Плакал не у себя дома, в отдельной квартире, не в гримуборной, где кроме него находился еще один только человек, а здесь, в актерском фойе, у доски с расписанием, на самом ходу, на виду у всего театра. Он захлебывался рыданиями и рассказывал каждому, кто обращал на него внимание, о своей бездарности, о том, что заваливает роль, что сегодня репетировал хуже всех и что он сейчас же пойдет отказываться от роли. Его никто не отговаривал, но он никуда не уходил, а все громче и все подробнее приводил конкретные доказательства своей профессиональной никудышности, все более убедительные и самоуничтожительные. Если бы их произносил не он сам, а кто-нибудь другой, в самую пору было мылить веревку.

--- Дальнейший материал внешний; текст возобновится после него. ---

(* ===== verification/Sql.v ===== *)
(** * Tables, statements and programs over a database

    The durable stores (crates/persistence, crates/persistence-stoolap,
    crates/effect-store) keep their state in tables of a database and change it
    with single conditional statements.  A table whose rows are identified by a
    UNIQUE constraint is a finite map from the identifying columns to the others;
    a statement is one of the shapes below, with its WHERE clause as a predicate
    on rows and its SET clause as a function.  The database itself is not part of
    the repository: all that is assumed of it is the meaning of SQL, that one
    statement is atomic, and that a statement which reports an error changed
    nothing ([effect]).  Which errors it reports, and when, is left open.

    A method of a store is a program whose commands are statements and clock
    readings, so between two statements of one call any other call may run
    ([step]).  [runs] is the part of an interleaving that one call sees. *)

From S2P Require Import Prelude Programs.

(** ** Statements *)
Section statements.
Context {K R : Type} `{Countable K}.

(** The rows a WHERE clause selects. *)
Definition matching (where_ : K → R → bool) (t : gmap K R) : gmap K R :=
  filter (λ kr, where_ kr.1 kr.2 = true) t.

(** INSERT ... ON CONFLICT DO NOTHING: the rows inserted. *)
Definition insert_or_ignore (k : K) (r : R) (t : gmap K R) : Z * gmap K R :=
  match t !! k with Some _ => (0%Z, t) | None => (1%Z, <[k := r]> t) end.

(** INSERT ... ON CONFLICT DO UPDATE SET ... WHERE ... RETURNING: the row written.  A SET
    clause that cannot be evaluated, as on an integer overflow, fails the statement. *)
Definition insert_or_update (k : K) (r : R) (set : R → option R) (where_ : R → bool)
    (t : gmap K R) : option (option R * gmap K R) :=
  match t !! k with
  | Some old =>
      if where_ old then new ← set old; Some (Some new, <[k := new]> t) else Some (None, t)
  | None => Some (Some r, <[k := r]> t)
  end.

(** UPDATE ... SET ... WHERE: the rows affected.  No statement of the stores changes an
    identifying column. *)
Definition update (where_ : K → R → bool) (set : R → R) (t : gmap K R) : Z * gmap K R :=
  (Z.of_nat (size (matching where_ t)),
   map_imap (λ k r, Some (if where_ k r then set r else r)) t).

(** DELETE ... WHERE: the rows affected. *)
Definition delete_where (where_ : K → R → bool) (t : gmap K R) : Z * gmap K R :=
  (Z.of_nat (size (matching where_ t)),
   filter (λ kr, where_ kr.1 kr.2 = false) t).

(** [n] rows chosen by a LIMIT clause among those selected; a clause that skips
    locked rows may choose fewer. *)
Definition chosen (where_ : K → R → bool) (limit : Z) (t : gmap K R) (ks : list K) : Prop :=
  NoDup ks ∧ (Z.of_nat (length ks) ≤ Z.max 0 limit)%Z ∧
  ∀ k, k ∈ ks → is_Some (matching where_ t !! k).

Inductive stmt : Type → Type :=
| InsertOrIgnore (k : K) (r : R) : stmt Z
| InsertOrUpdate (k : K) (r : R) (set : R → option R) (where_ : R → bool) : stmt (option R)
| Update (where_ : K → R → bool) (set : R → R) : stmt Z
| Delete (where_ : K → R → bool) : stmt Z
(** SELECT ... WHERE [ORDER BY ...] [LIMIT ...]: without ORDER BY the order is open. *)
| Select (where_ : K → R → bool) (order : K * R → K * R → Prop) (limit : option Z) :
    stmt (list (K * R))
(** DELETE of, and UPDATE ... RETURNING over, rows chosen by a subquery with LIMIT. *)
| DeleteSome (where_ : K → R → bool) (limit : Z) : stmt Z
| UpdateSome (where_ : K → R → bool) (limit : Z) (set : R → R) : stmt (list (K * R)).

Definition any_order (_ _ : K * R) : Prop := True.

(** [meaning s t b t']: on table [t] the statement may answer [b] and leave [t']. *)
Definition meaning {B} (s : stmt B) (t : gmap K R) : B → gmap K R → Prop :=
  match s in stmt B return B → gmap K R → Prop with
  | InsertOrIgnore k r => λ b t', insert_or_ignore k r t = (b, t')
  | InsertOrUpdate k r set where_ => λ b t', insert_or_update k r set where_ t = Some (b, t')
  | Update where_ set => λ b t', update where_ set t = (b, t')
  | Delete where_ => λ b t', delete_where where_ t = (b, t')
  | Select where_ order limit => λ b t',
      t' = t ∧ ∃ it, iteration (matching where_ t) it ∧ StronglySorted order it ∧
        b = match limit with Some n => take (Z.to_nat n) it | None => it end
  | DeleteSome where_ limit => λ b t',
      ∃ ks, chosen where_ limit t ks ∧ b = Z.of_nat (length ks) ∧ t' = remove_keys ks t
  | UpdateSome where_ limit set => λ b t',
      ∃ ks, chosen where_ limit t ks ∧
        t' = map_imap (λ k r, Some (if decide (k ∈ ks) then set r else r)) t ∧
        b = omap (λ k, r ← t' !! k; Some (k, r)) ks
  end.
End statements.
Arguments stmt : clear implicits.

(** A predicate on the row with one identity. *)
Definition at_key `{EqDecision K} {R} (k : K) (p : R → bool) (k' : K) (r : R) : bool :=
  bool_decide (k' = k) && p r.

Ума не приложу, каким образом, каким путем передается вся эта психологическая дребедень от древних лицедеев к свежему поколению! Может быть, существует какая-то сверхъестественная актерская генетика, не нуждающаяся для передачи наследственных признаков ни в каких ДНК и РНК, непонятных для меня как политэкономия социализма. Может быть, в самом психологическом аппарате человека, склонного к актерству, есть механизмы, порождающие комплекс юродства. А, может быть, виноват некий невообразимо тонкий и стойкий вирус актерской психопатии, передаваемый от особи к особи только во время сценического акта... Не знаю, не знаю...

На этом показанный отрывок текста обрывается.